Carlson also walked the committee through a schedule and budget update.
“The scope of this [budget] amendment includes a visual inspection of the hazardous building materials —looking for hazardous building materials and identifying them,” she said. “This will include a report identifying the hazardous materials and then estimate services … of what the [cost] of removing hazardous materials might be.”
The work on a first draft is expected to be completed this month and costs are in line with the costs decided in the PRA contract.
The schedule provides a “zoomed-in look” and what to expect between now and the submission of the schematic design to MSBA in December.
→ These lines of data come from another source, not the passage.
(* ===== verification/ScheduledStartListing.v ===== *)
(** Pages of scheduled starts: base64, the cursors of [scope.py] and the listing of
    [runtime/scheduled_start_service.py], which resumes within a page of Temporal. *)

From S2P Require Export ScheduledStartStore.

(** ** Base64, URL-safe *)

Definition base64_char (n : N) : Ascii.ascii :=
  Ascii.ascii_of_N
    (if (n <? 26)%N then 65 + n else if (n <? 52)%N then 71 + n
     else if (n <? 62)%N then n - 4 else if (n =? 62)%N then 45 else 95)%N.

(** [altchars=b"-_"] adds to the standard alphabet. *)
Definition base64_digit (c : Ascii.ascii) : option N :=
  let n := Ascii.N_of_ascii c in
  if is_upper c then Some (n - 65)%N else if is_lower c then Some (n - 71)%N
  else if is_digit c then Some (n + 4)%N
  else if (n =? 45)%N || (n =? 43)%N then Some 62%N
  else if (n =? 95)%N || (n =? 47)%N then Some 63%N else None.

(** [base64.urlsafe_b64encode] *)
Fixpoint urlsafe_b64encode (s : string) : string :=
  match s with
  | EmptyString => EmptyString
  | String a EmptyString =>
      let n := Ascii.N_of_ascii a in
      String (base64_char (n / 4)) (String (base64_char (n mod 4 * 16)) "==")
  | String a (String b EmptyString) =>
      let n := (Ascii.N_of_ascii a * 256 + Ascii.N_of_ascii b)%N in
      String (base64_char (n / 1024)) (String (base64_char (n / 16 mod 64)) (String (base64_char (n mod 16 * 4)) "="))
  | String a (String b (String c s)) =>
      let n := (Ascii.N_of_ascii a * 65536 + Ascii.N_of_ascii b * 256 + Ascii.N_of_ascii c)%N in
      String (base64_char (n / 262144)) (String (base64_char (n / 4096 mod 64))
        (String (base64_char (n / 64 mod 64)) (String (base64_char (n mod 64)) (urlsafe_b64encode s))))
  end.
The preliminary design program (PDP) will be the first submission to MSBA, scheduled for Oct. 5 — including a conditions evaluation, educational visioning, a draft educational plan, initial space summary (spaces aligned with the educational plan), an evaluation of alternative options and comparative cost estimates.
Next phase
The next phase — the preferred schematic report (PSR) — will feature a more detailed review of the PDP options, including a final education plan and the preferred design option based on three enrollment options, as well as and creation of a matrix of priorities and will be submitted to the MSBA on Dec. 28 in time for a vote on their approval two months later. Another, more refined, set of cost estimates will be made at this time, according to Carlson.
“Once you submit that PSR, then we’re into the schematic design phase and them it’s full steam ahead, developing that one [preferred] option,” she said.
After the two-month MSBA review, there is a meeting with the MSBA before officially submitting the final schematic design on Wednesday, Feb. 28, 2024.
The final submission is due to MSBA by Thursday, June 27, 2024, including the final design program and total project budget.
“By the end of June, we’ll have some really good numbers that are reliable and that we need to live within for the rest of this project,” she said.
Finding new demands, direction at SST
HANOVER — As South Shore Tech plans its addition/renovation – or possibly new construction – the regional vocational high school has already expanded its membership once, with the addition of Marshfield, and is hearing of potential interest from another town that could raise the membership roster to 10 in time.
The aim is for a ribbon cutting somewhere in the 2028-29 school year, but there are some issues to be solved in the meantime.
It’s happening at a time when school officials are looking at new ways to serve students who wish to attend, but are wait-listed, and the Biden Administration is boosting vocational education as a road to the middle class that does not require a traditional college degree.
“Part of what we’re factoring in is there’s a great demand for kids to come here,” Superintendent-Director Dr. Thomas J. Hickey said Friday, Sept. 8. “We do well with the kids who want to come here. … We know the state would support a larger enrollment.”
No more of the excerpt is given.